Items from a dataset
(** * validador_csv: formula translation, dependency levels and impact analysis

    A shallow embedding of the symbolic core of the validator
    (formula_extractor.py, formula_auto_discovery.py, cross_sheet_analyzer.py,
    impact_analyzer.py, report_generator.py, validate.py) and the properties
    its specification states about it.

    Conventions of the embedding:
    - a Python [str] is a [list ascii]; a character is a code point below 256,
      and the character classes of [re] ([\d], [\w], [\s], [\b]) are the
      Unicode-aware ones of Python 3 restricted to that range;
    - a [dict] is a [gmap] where only lookups matter and an association list
      where the iteration order of the program is visible;
    - a [set] iterated by the program is a duplicate-free list, the list order
      standing for the iteration order;
    - a compiled pattern is a list of atoms run by a backtracking matcher. *)

From Stdlib Require Import Ascii String.
From stdpp Require Import base option list gmap strings pretty.

Open Scope list_scope.

Abbreviation str := (list ascii).

(** String literals are read as Python strings. *)
Coercion list_ascii_of_string : string >-> list.

(** ** Character classes of Python's [re] on code points below 256 *)

Module Chars.

Definition code (c : ascii) : nat := nat_of_ascii c.

Definition between (lo hi : nat) (c : ascii) : bool :=
  (lo <=? code c) && (code c <=? hi).

Definition lit (a : ascii) (c : ascii) : bool := bool_decide (a = c).
Definition not_lit (a : ascii) (c : ascii) : bool := negb (lit a c).

(** [[A-Z]] *)
Definition upper : ascii -> bool := between 65 90.
(** [[a-z]] *)
Definition lower : ascii -> bool := between 97 122.
(** [\d]: the decimal digits; below 256 these are [0-9] only. *)
Definition digit : ascii -> bool := between 48 57.

(** Letters and numeric characters of Latin-1 outside ASCII
    ([str.isalnum] holds of them): the ordinal indicators, the superscript
    digits, the micro sign, the vulgar fractions and the accented letters. *)
Definition latin1_alnum (c : ascii) : bool :=
  not_lit "215" c && not_lit "247" c && between 192 255 c
  || bool_decide (code c ∈ [170; 178; 179; 181; 185; 186; 188; 189; 190]).

(** [\w] *)
Definition word (c : ascii) : bool :=
  upper c || lower c || digit c || lit "_" c || latin1_alnum c.

(** [\s] *)
Definition space (c : ascii) : bool :=
  between 9 13 c || between 28 32 c || lit "133" c || lit "160" c.

(** [[A-Za-z_]] *)
Definition alpha_ (c : ascii) : bool := upper c || lower c || lit "_" c.
(** [[\w\s]] *)
Definition word_space (c : ascii) : bool := word c || space c.
(** [[^,]] and [[^,\)]] *)
Definition not_comma : ascii -> bool := not_lit ",".
Definition not_comma_paren (c : ascii) : bool := not_lit "," c && not_lit ")" c.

TASK DIRECTIONS
Every record, restated word for word, should make up your reply.

SOLUTION
(** * validador_csv: formula translation, dependency levels and impact analysis

    A shallow embedding of the symbolic core of the validator
    (formula_extractor.py, formula_auto_discovery.py, cross_sheet_analyzer.py,
    impact_analyzer.py, report_generator.py, validate.py) and the properties
    its specification states about it.

    Conventions of the embedding:
    - a Python [str] is a [list ascii]; a character is a code point below 256,
      and the character classes of [re] ([\d], [\w], [\s], [\b]) are the
      Unicode-aware ones of Python 3 restricted to that range;
    - a [dict] is a [gmap] where only lookups matter and an association list
      where the iteration order of the program is visible;
    - a [set] iterated by the program is a duplicate-free list, the list order
      standing for the iteration order;
    - a compiled pattern is a list of atoms run by a backtracking matcher. *)

From Stdlib Require Import Ascii String.
From stdpp Require Import base option list gmap strings pretty.

Open Scope list_scope.

Abbreviation str := (list ascii).

(** String literals are read as Python strings. *)
Coercion list_ascii_of_string : string >-> list.

(** ** Character classes of Python's [re] on code points below 256 *)

Module Chars.

Definition code (c : ascii) : nat := nat_of_ascii c.

Definition between (lo hi : nat) (c : ascii) : bool :=
  (lo <=? code c) && (code c <=? hi).

Definition lit (a : ascii) (c : ascii) : bool := bool_decide (a = c).
Definition not_lit (a : ascii) (c : ascii) : bool := negb (lit a c).

(** [[A-Z]] *)
Definition upper : ascii -> bool := between 65 90.
(** [[a-z]] *)
Definition lower : ascii -> bool := between 97 122.
(** [\d]: the decimal digits; below 256 these are [0-9] only. *)
Definition digit : ascii -> bool := between 48 57.

(** Letters and numeric characters of Latin-1 outside ASCII
    ([str.isalnum] holds of them): the ordinal indicators, the superscript
    digits, the micro sign, the vulgar fractions and the accented letters. *)
Definition latin1_alnum (c : ascii) : bool :=
  not_lit "215" c && not_lit "247" c && between 192 255 c
  || bool_decide (code c ∈ [170; 178; 179; 181; 185; 186; 188; 189; 190]).

(** [\w] *)
Definition word (c : ascii) : bool :=
  upper c || lower c || digit c || lit "_" c || latin1_alnum c.

(** [\s] *)
Definition space (c : ascii) : bool :=
  between 9 13 c || between 28 32 c || lit "133" c || lit "160" c.

(** [[A-Za-z_]] *)
Definition alpha_ (c : ascii) : bool := upper c || lower c || lit "_" c.
(** [[\w\s]] *)
Definition word_space (c : ascii) : bool := word c || space c.
(** [[^,]] and [[^,\)]] *)
Definition not_comma : ascii -> bool := not_lit ",".
Definition not_comma_paren (c : ascii) : bool := not_lit "," c && not_lit ")" c.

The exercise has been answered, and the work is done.